Framing ‘fearless’ commandos

REGARDLESS of the slight delay in complying with the Supreme Court order for investigation and registration of FIRs into allegations of fake encounter killings that took place in the state in the initial stage, the CBI submitting a series of reports and accusing security forces of questionable conduct suggests that the probe process is gathering pace. With the fourth charge sheet submitted before the Chief Judicial Magistrate on Thursday holding four commando personnel accountable for the death of one Laishram Ranbir Singh of Uchiwa Awang Leikai, a contractor by profession, the number of security personnel who would be facing trial for their dubious conduct has gone up to 20. In its latest charge sheet, the CBI expressing suspicion that lust of easy money might have led to the premature death of Ranbir should prod the conscience of those men in uniform who did not hesitate to spray bullets when their target could have been either overpowered or immobilised and taken to the court of law. The CBI observation on greed of money for possible elimination of Ranbir also brings back memories of those days when law and order was most unstable in the state. For instance, people, menfolk in particular, felt highly insecure to move out of homes in case they are in possession of some sizeable amount of cash. One used to be subjected to intense, irrational and intimidating interrogations if at all commandos on frisking duties detect possession of cash. In case of any transaction entailing substantial exchange of money then one made it a point to take along few women and local elders as proof that the cash is for legal purpose.

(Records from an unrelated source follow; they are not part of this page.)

(* ===== verification/Prelude.v ===== *)
(** * QuantumSentinel: a verified model of the backend

    QuantumSentinel (src/backend) is a FastAPI service for paper trading and
    quantitative research: users sign orders with post-quantum keys, a paper
    broker executes them against an internal cash ledger, a limit-order-book
    simulator replays market microstructure, research jobs run in worker
    processes over content-addressed datasets, and everything security
    relevant is appended to a signed, hash-chained audit log. This library
    translates the code that carries those promises into Rocq, definition by
    definition, and proves what makes it correct.

    ** How the code is represented

    - Fallible code returns [outcome E A] ([Ret] or [Raise], below); stateful
      code is a function from a state to a state and an answer; several
      processes or threads are sequences of such steps, and a step takes as an
      argument ([others]) what the others committed between a read and the
      write that depends on it.
    - Money is integer micro-dollars and exact decimals (PyDecimal); a float
      is an element of any type with the operations of [Num] (Numeric), which
      has an exact rational instance and an executable binary64 one.
    - Text is its UTF-8 bytes; a JSON value is [Models.json]; an instant is an
      integer of microseconds since the epoch.
    - A table is a finite map from primary key to a row; [UPDATE ... WHERE] is
      [update_row] below, which answers the row count.
    - Transactions are those of PostgreSQL's READ COMMITTED. A row locked with
      [FOR UPDATE] orders the steps that lock it. The session code revokes with
      an [UPDATE] over many rows, which misses the rows other transactions
      commit while it waits for its locks: its steps (Sessions, AuthRoutes)
      take the set [missed] of those rows, and a theorem holds for every such
      set or says which rows it leaves alive.
    - A theorem about [Q] or a real field is about the code in exact
      arithmetic, and its comment says so; doubles round, overflow and have
      NaN. A theorem over any [Num] holds of doubles too.
    - Code that is not in the repository is a parameter: SHA-256, HMAC, AES-GCM,
      ML-DSA, zlib, the Redis server's replies, pydantic's coercions, case
      mapping outside ASCII. Theorems name what they need of it (an injective
      hash, a signature that verifies what was signed) as hypotheses, and
      their witnesses instantiate it. So are NumPy's reductions (mean, standard
      deviation, covariance, percentile), tanh and sqrt, and the iteration
      order of a set; arrays are lists, a pandas frame is an index of dates with
      columns of possibly missing values.

    ** Parts

    Shared: Prelude (errors, state, tactics, strings, tables), Numeric,
    PyDecimal, Models (backend/models.py rows), Json, JsonText, JsonRead
    (json.dumps and json.loads), DateTime, OrderedDict, IntText. A component's
    theorems follow its definitions in its file; where they are many they have
    a file of their own, which adds Facts to the component's name.

    Trading. OrderRoute is main.place_order from the parsed request to the
    response. It calls OrderSecurity (order_security.py: canonical text,
    envelope, idempotency, risk gate), RedisStore (redis_store.py: nonces and
    kill switches in Redis or process memory), PaperBroker (paper_broker.py:
    the cash ledger), TradingService (trading_service.py: quotes and fills)
    and Portfolio (portfolio_service.py: positions and the equity curve).

    Simulation. Microstructure (market_microstructure.py), OrderBook
    (order_book.py; order objects are aliased, so they live in a heap),
    MatchingEngine (matching_engine.py), PaperExchange (paper_exchange.py) and
    L2Replay (l2_event_replay.py).

    Identity and integrity. Lockout and Sessions (auth_service.py), AuthRoutes
    (the account routes of main.py), Handshake (auth_service.perform_handshake),
    RateLimit (the request limiter of main.py), Integration
    (integration_service.py and main.require_api_scope), MessageProtocol
    (crypto/message_protocol.py), AuditTrail and AuditAppender
    (security_service.py: signing identity, hash chain, group commit).

    Research. Schemas (schemas.py: every request class, and what pydantic does
    with its fields), ResearchRoutes (the research routes of main.py),
    ResearchJobs (research_jobs.py and research_trials.py: the queue), Worker
    (worker.py: leases, subprocess, time limits), DatasetFormat
    (dataset_format.py: tables, ids, blobs), DatasetStore (dataset_store.py:
    files written by many processes that may die), DatasetRegistry
    (dataset_registry.py) and Experiments (experiment_registry.py).

    Backtesting. MarketData (market_data.py: frames from frozen datasets, the
    session of a task), HistoricalData (historical_data.py: panels on one
    calendar), StrategySignals (strategy_signals.py), ExecutionModel
    (execution_model.py: costs and sizing), BacktestEngine, RiskMetrics and
    BacktestReport (backtest_service.py: the bar loop, the statistics, the run
    from prices to report), WalkForward (walk_forward.py), EventSimulator
    (event_simulator.py) and ResearchTasks (research_tasks.py: a job's
    parameters to its result, its trials and its data), CrossSectionTasks
    (research_tasks.py: the tasks over many assets). A task validates with
    Schemas, downloads through MarketData, aligns with HistoricalData, runs an
    engine, and what it answers is what Worker hands to ResearchJobs.

    Research engines. Vectors and Matrices (what NumPy offers them), StatTests
    (stat_tests.py), PortfolioOpt (portfolio_optimization.py), RegimeDetection
    (regime_detection.py), NeutralStrategies (neutral_strategies.py),
    CorrelationEngine (correlation_engine.py), AlphaResearch
    (alpha_research.py), FactorModel (factor_model.py) and ExecutionAnalytics
    (execution_analytics.py and latency_model.py, over an exchange or a replay).

    Signals and the user's own settings. SignalEngine (signal_engine.py: the
    simulated bifurcation and the signal caches), SignalRoutes (main.py: latest
    signals, watchlists, preferences, exchange hours), SignalStream (main.py:
    the WebSocket and its connection slots) and IntegrationRoutes (main.py and
    integration_service.py: API keys, webhooks and their delivery, key
    rotation, kill switches), which reads keys with Integration and sets
    switches with OrderSecurity.

    ** What is proved

    - Money: a reservation is exact over any interleaving of placements,
      fills, cancellations ([PaperBrokerFacts.reservations_exact]), finished
      orders stay finished, the sweep of resting orders is a run of broker
      operations, an order that is booked was authorised by its owner and one
      that is refused leaves no trace (OrderRoute), settlement on the
      simulated exchange is exact (PaperExchangeFacts).
    - Order security: the signed text determines the order, an idempotency key
      admits one order, an active kill switch stops every worker in
      production (elsewhere a failed Redis read lets orders through;
      OrderSecurityFacts); nonces, API signatures, sequence numbers are
      accepted once (RedisStore, Integration, MessageProtocol).
    - Order book: every operation preserves its invariant and a sweep takes
      exactly the best-priced oldest quantity (OrderBookFacts); the simulated
      clock releases everything that is due.
    - Sessions: a replayed refresh token kills its family but for the tokens
      its statement misses and their descendants, the token cache never
      changes an answer (SessionsFacts); every session descends from a login
      no later logout ended, but for the tokens a logout everywhere missed
      (AuthRoutes); the two ends of a handshake agree (Handshake);
      the lockout and the request limiter are sliding windows (Lockout,
      RateLimit).
    - Audit: whatever is appended verifies, edits of the history are evident,
      an incremental check answers what a full one does (AuditFacts,
      AuditTamper); every append is answered (AuditAppender, liveness).
    - Research: jobs follow their state diagram, a superseded worker writes
      nothing, a completion is all or nothing (ResearchJobsFacts); a job is
      settled and its time limits hold (Worker); tables are typed, sorted
      and independent of row order (DatasetTables), an id names one dataset
      and a blob decodes to what was encoded (DatasetFacts), readers see whole
      datasets whatever writers do, where the uncompressed payload is within
      the size limit, and an integrity error where it is not (DatasetStore),
      rows describe verified
      bytes and results name datasets their user holds (DatasetRegistry),
      an experiment's life, evidence and signed manifest (ExperimentsFacts);
      an accepted request is accepted again by its task (SchemasFacts).
    - Market data: frames are well shaped and rebuilt from the datasets they
      name, the dividend adjustment is the textbook product (MarketData),
      panels pair prices of the same date and nothing is read ahead
      (HistoricalData), a task given datasets reads only those
      (ResearchTasks).
    - Backtests: orders and signals read only the past, the cash ledger
      balances (final capital is the initial one and what each logged trade
      earned at its mark, less borrow fees), fills keep the limits, folds and searches are exact and blind
      to their test windows, exposure stays bounded, the risk statistics are
      what they are called (BacktestEngine, BacktestBooks, StrategySignals,
      ExecutionModel, WalkForward, EventSimulator, RiskMetrics).
    - Research engines: the multiple-test corrections are the textbook ones
      (StatTests), the simplex projection is the closest portfolio
      (PortfolioOpt), a fitted Markov model is a chain and the decoded
      regimes are its likeliest path (RegimeDetection, with Matrices), hedge
      ratios are predictive and books balance (NeutralStrategies), estimated
      matrices are correlations (CorrelationEngine), ranks and information
      coefficients are what they are called (AlphaResearch), exposures and
      premia look back (FactorModel), adverse selection has a row for each
      fill and reads mids of the replay (ExecutionAnalytics), a task's matrices
      have a row for each day on which every asset has a close and read only
      granted datasets (CrossSectionTasks).
    - Signals and settings: one generation at a time, and a fresh stored
      response is served instead of one; in range when every close is
      positive (SignalEngine); hours, watchlists and personal signals
      (SignalRoutes); a user holds at most three sockets and as many as
      expired counters and lost commands leave uncounted, and is pushed
      only what the account may see (SignalStream); keys work until they
      are revoked, deliveries go to public addresses where the HTTP client
      looks up the name that was checked ([requests_target]: it does not for
      one it first turns to punycode), a rotation leaves one key, switches are one's own (IntegrationRoutes).

    ** Bounds and fuel

    Recursions that follow a Python loop whose bound the code states use that
    bound (five attempts of [claim_next], the orders in flight for the simulated
    clock, a list's length).
    [JsonRead.json_loads] gives twice the text's length as fuel, and each turn
    consumes a character or goes one level down; [DatasetFormat.batches] and [chunks_of] take the length of what
    they split; [Numeric.ndigits] the binary logarithm; the worker's polling
    loop (Worker) takes a number of turns that [run_loop_returns] proves
    enough for the job's time limit; the loops that generate walk-forward folds
    take one turn more than there are bars, and each turn advances by at least
    one. The research engines iterate a fixed number of times as their code
    does: eighty halvings of a projection's interval, the request's iterations
    of expectation maximisation, two hundred steps of a simulated bifurcation;
    the theorems about them hold after any number of turns.

    ** Not modelled

    - report_generator.py (text and PDF), latency_bench.py (wall-clock
      measurements), research_metadata.py (the running interpreter), and the
      sentences of interpretation in the engines' answers. What the engines
      use of NumPy and SciPy beyond lists of sums (pseudo-inverses, eigenvalues,
      least squares, random draws) is a parameter.
    - The synthetic event replay of an experiment, which draws at random.
    - The quote feeds (yfinance, the client of dataset_providers): network input,
      a parameter. Texts of error messages, log lines and timing metrics.
    - crypto/pqc.py and cpp_ext.py (bindings), database.py, config.py,
      migrations, manage.py, db_roles.py (deployment), the static frontend
      hosting and the read-only reporting routes of main.py.
    - Secrets' encryption at rest (Fernet) and the HTTP exchange of a delivery. *)

From stdpp Require Export base tactics option list sets fin_maps gmap strings.
From Stdlib Require Export ZArith Lia.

By ordering investigation into allegation of fake encounter killings, the apex court made it clear that charges levelled against security forces cannot be taken lightly, it is pained by circumstances prevailing in Manipur and gravely concerned over near-total absence of any inquiry into public grievances. It has acknowledged that additional powers have been given to the armed forces to deal with terrorism effectively. However, it also made clear that this cannot be an excuse for extrajudicial killings — and whenever such allegations surface, they have to be investigated, regardless of whether the person concerned is a dreaded criminal, terrorist or insurgent. Interestingly, only one officer of a para-military unit is among the accused persons. As conduct of counter-insurgency operations by joint teams comprising local police and central forces used to be the norm during the heydays of militancy in the state, the CBI findings, so far, give the impression that the police commandos were more inconsiderate in their conduct and action compared to their colleagues from the central forces. While there is no certainty on whether or not further investigation by the CBI will frame more central security personnel, the fact remains that hands of many central forces will be indelibly stained with blood of innocent lives for massacre of civilians in the infamous Malom, Heirangoithong and the erstwhile RMC incidents, to name a few. Though findings of the on-going probe, at the insistence of the Supreme Court, will never bring back the precious lives lost, it is hoped that the bereaved families will feel emancipated as and when the accused security personnel face the music.